## Your goal
Your answer should be the lines below from the one with "(* ===== verification/FdsoSem.v ===== *)" to the one with "Definition sem_create (type", both included, given again exactly and with nothing added.

START Given data

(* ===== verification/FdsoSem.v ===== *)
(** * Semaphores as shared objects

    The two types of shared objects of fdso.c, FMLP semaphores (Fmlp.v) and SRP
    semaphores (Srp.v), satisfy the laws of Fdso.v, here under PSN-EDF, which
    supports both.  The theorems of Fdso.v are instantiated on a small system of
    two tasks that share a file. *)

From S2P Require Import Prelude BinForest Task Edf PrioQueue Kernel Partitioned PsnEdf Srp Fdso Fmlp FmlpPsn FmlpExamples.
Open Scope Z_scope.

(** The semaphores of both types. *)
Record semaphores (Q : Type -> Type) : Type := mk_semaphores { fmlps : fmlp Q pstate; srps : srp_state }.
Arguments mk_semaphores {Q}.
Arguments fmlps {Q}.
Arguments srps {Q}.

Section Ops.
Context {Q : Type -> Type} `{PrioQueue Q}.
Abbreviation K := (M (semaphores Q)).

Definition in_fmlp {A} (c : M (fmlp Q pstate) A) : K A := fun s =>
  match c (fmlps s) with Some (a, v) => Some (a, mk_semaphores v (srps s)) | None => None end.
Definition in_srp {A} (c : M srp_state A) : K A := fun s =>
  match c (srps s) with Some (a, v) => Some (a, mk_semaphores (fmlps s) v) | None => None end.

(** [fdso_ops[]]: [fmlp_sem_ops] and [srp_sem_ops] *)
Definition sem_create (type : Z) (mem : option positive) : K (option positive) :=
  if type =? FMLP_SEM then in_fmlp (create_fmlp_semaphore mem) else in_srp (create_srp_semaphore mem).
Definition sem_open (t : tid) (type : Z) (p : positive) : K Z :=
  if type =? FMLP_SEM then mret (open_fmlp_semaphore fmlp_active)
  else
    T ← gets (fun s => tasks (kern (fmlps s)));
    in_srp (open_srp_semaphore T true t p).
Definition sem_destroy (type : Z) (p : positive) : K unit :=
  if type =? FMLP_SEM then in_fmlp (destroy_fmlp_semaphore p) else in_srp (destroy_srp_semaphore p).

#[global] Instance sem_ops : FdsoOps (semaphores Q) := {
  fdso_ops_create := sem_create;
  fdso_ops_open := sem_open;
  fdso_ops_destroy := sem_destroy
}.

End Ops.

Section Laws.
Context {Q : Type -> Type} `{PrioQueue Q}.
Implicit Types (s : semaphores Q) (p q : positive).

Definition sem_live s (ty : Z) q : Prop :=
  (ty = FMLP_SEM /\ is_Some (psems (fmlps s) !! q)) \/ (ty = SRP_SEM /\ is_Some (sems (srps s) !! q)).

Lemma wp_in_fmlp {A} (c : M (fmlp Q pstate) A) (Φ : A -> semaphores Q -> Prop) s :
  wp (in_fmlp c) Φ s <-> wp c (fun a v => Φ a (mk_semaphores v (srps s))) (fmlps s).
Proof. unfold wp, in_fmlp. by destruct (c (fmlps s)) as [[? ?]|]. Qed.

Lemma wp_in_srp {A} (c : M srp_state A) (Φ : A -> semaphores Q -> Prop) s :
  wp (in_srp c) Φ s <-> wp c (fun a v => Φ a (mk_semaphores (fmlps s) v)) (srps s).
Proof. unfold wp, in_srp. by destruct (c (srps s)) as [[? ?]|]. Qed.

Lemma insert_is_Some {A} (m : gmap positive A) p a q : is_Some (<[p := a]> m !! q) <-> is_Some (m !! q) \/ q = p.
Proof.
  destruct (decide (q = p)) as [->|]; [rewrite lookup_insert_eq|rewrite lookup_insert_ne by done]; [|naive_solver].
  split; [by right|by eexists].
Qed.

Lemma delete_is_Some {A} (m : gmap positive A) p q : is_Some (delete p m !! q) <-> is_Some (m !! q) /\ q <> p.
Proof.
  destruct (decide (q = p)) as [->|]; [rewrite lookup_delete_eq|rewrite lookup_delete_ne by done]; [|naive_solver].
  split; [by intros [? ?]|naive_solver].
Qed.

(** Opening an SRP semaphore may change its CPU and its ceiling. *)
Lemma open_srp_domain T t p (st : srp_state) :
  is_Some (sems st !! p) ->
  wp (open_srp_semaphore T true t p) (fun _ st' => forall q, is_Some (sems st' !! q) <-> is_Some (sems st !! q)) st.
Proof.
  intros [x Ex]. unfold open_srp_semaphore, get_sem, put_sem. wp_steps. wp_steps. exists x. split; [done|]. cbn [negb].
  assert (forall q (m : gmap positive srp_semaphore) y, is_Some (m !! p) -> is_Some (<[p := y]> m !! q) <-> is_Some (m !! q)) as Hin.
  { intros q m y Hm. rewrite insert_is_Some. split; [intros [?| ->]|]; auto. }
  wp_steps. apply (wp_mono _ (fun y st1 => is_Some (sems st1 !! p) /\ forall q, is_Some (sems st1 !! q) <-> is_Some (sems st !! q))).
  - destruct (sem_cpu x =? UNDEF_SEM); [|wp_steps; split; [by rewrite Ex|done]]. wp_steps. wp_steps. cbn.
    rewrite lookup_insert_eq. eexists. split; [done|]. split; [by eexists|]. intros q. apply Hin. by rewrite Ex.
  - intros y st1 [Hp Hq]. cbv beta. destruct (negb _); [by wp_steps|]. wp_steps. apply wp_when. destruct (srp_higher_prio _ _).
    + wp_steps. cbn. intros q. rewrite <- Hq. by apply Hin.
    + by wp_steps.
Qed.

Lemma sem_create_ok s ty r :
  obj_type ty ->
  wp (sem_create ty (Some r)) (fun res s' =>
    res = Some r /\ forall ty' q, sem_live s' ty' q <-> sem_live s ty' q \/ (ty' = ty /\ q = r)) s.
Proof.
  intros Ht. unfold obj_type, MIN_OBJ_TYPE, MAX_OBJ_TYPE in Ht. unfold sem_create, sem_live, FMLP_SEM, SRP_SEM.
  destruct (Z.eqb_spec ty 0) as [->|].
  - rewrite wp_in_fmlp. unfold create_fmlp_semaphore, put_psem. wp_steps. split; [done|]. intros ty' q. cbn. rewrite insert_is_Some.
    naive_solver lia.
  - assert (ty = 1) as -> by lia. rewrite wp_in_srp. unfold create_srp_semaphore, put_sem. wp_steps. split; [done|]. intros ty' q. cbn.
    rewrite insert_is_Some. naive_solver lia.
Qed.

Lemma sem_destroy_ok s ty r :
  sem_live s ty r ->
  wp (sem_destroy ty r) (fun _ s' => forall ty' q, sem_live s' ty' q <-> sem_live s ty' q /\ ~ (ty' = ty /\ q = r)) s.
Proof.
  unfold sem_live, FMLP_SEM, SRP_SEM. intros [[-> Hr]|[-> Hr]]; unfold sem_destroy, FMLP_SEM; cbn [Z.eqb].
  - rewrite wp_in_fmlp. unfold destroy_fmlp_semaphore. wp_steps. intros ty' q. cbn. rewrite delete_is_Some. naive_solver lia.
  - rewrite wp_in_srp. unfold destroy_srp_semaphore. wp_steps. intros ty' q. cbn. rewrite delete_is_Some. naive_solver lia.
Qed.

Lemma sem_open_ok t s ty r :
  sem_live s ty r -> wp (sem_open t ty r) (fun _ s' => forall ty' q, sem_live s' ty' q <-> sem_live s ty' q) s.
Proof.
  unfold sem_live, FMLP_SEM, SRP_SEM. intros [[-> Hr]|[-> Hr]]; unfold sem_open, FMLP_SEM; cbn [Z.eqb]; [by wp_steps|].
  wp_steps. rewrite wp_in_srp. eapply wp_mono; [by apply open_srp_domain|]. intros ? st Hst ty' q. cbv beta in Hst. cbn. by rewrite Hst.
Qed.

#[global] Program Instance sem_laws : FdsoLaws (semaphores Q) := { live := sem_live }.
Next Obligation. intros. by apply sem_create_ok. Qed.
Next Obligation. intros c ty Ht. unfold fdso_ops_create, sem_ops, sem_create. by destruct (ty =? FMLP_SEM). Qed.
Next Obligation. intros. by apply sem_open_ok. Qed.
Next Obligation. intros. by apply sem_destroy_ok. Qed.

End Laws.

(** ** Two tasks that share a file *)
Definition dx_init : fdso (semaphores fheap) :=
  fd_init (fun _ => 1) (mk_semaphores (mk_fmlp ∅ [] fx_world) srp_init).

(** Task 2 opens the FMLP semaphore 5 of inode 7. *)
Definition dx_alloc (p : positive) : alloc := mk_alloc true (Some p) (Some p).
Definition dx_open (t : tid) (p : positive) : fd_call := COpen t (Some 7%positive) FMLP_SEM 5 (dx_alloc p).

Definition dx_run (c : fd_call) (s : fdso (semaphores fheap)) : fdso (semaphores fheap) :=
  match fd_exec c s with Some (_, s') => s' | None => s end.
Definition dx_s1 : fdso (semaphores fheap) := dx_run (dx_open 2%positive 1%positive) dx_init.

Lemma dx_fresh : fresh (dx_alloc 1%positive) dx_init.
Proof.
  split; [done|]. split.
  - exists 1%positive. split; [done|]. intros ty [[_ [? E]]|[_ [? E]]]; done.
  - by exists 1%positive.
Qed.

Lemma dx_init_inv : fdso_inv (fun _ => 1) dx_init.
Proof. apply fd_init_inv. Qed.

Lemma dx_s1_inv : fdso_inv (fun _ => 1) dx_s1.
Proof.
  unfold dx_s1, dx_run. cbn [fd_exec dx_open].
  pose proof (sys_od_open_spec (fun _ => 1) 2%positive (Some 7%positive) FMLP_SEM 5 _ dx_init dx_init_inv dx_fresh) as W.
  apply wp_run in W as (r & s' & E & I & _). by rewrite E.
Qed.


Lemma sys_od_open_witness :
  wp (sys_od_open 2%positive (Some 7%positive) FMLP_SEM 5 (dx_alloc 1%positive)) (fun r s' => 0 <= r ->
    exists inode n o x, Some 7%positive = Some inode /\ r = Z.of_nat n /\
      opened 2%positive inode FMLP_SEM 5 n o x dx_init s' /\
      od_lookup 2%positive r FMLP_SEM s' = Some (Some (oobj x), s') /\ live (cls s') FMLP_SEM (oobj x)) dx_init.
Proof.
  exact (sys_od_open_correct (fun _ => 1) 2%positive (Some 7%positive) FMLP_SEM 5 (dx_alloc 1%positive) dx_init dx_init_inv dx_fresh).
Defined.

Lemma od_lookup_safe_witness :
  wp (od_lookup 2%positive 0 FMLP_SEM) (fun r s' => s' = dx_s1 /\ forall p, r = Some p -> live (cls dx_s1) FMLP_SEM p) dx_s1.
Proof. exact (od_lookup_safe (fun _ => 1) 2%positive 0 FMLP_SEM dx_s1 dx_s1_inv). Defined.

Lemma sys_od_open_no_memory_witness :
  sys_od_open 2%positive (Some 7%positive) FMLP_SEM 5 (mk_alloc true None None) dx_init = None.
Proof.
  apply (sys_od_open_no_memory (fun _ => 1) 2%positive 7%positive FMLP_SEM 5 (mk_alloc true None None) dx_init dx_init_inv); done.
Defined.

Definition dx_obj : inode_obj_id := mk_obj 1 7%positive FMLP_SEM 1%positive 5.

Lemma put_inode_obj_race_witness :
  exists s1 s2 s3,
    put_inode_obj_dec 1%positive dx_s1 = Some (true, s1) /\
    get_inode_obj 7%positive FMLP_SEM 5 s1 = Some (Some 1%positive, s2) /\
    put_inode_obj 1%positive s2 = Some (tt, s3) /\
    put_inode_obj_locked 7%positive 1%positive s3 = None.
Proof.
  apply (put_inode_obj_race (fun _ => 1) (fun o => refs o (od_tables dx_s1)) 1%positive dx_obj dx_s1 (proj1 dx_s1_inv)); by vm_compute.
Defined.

END Given data
START Given data

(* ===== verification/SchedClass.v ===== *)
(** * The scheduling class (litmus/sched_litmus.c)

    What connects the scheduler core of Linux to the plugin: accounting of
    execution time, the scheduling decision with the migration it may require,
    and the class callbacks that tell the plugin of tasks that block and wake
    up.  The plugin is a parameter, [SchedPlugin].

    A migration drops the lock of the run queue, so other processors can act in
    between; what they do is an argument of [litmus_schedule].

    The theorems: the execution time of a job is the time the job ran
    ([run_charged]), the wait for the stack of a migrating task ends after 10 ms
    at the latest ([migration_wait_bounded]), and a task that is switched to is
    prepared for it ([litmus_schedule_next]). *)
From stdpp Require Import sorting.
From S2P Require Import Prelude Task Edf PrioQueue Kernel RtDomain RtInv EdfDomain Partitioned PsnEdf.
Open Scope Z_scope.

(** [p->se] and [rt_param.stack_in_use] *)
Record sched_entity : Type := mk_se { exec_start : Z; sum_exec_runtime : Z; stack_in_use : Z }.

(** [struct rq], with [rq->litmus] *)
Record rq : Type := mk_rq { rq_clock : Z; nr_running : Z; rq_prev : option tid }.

END Given data

## Response to this task
(* ===== verification/FdsoSem.v ===== *)
(** * Semaphores as shared objects

    The two types of shared objects of fdso.c, FMLP semaphores (Fmlp.v) and SRP
    semaphores (Srp.v), satisfy the laws of Fdso.v, here under PSN-EDF, which
    supports both.  The theorems of Fdso.v are instantiated on a small system of
    two tasks that share a file. *)

From S2P Require Import Prelude BinForest Task Edf PrioQueue Kernel Partitioned PsnEdf Srp Fdso Fmlp FmlpPsn FmlpExamples.
Open Scope Z_scope.

(** The semaphores of both types. *)
Record semaphores (Q : Type -> Type) : Type := mk_semaphores { fmlps : fmlp Q pstate; srps : srp_state }.
Arguments mk_semaphores {Q}.
Arguments fmlps {Q}.
Arguments srps {Q}.

Section Ops.
Context {Q : Type -> Type} `{PrioQueue Q}.
Abbreviation K := (M (semaphores Q)).

Definition in_fmlp {A} (c : M (fmlp Q pstate) A) : K A := fun s =>
  match c (fmlps s) with Some (a, v) => Some (a, mk_semaphores v (srps s)) | None => None end.
Definition in_srp {A} (c : M srp_state A) : K A := fun s =>
  match c (srps s) with Some (a, v) => Some (a, mk_semaphores (fmlps s) v) | None => None end.

(** [fdso_ops[]]: [fmlp_sem_ops] and [srp_sem_ops] *)
Definition sem_create (type : Z) (mem : option positive) : K (option positive) :=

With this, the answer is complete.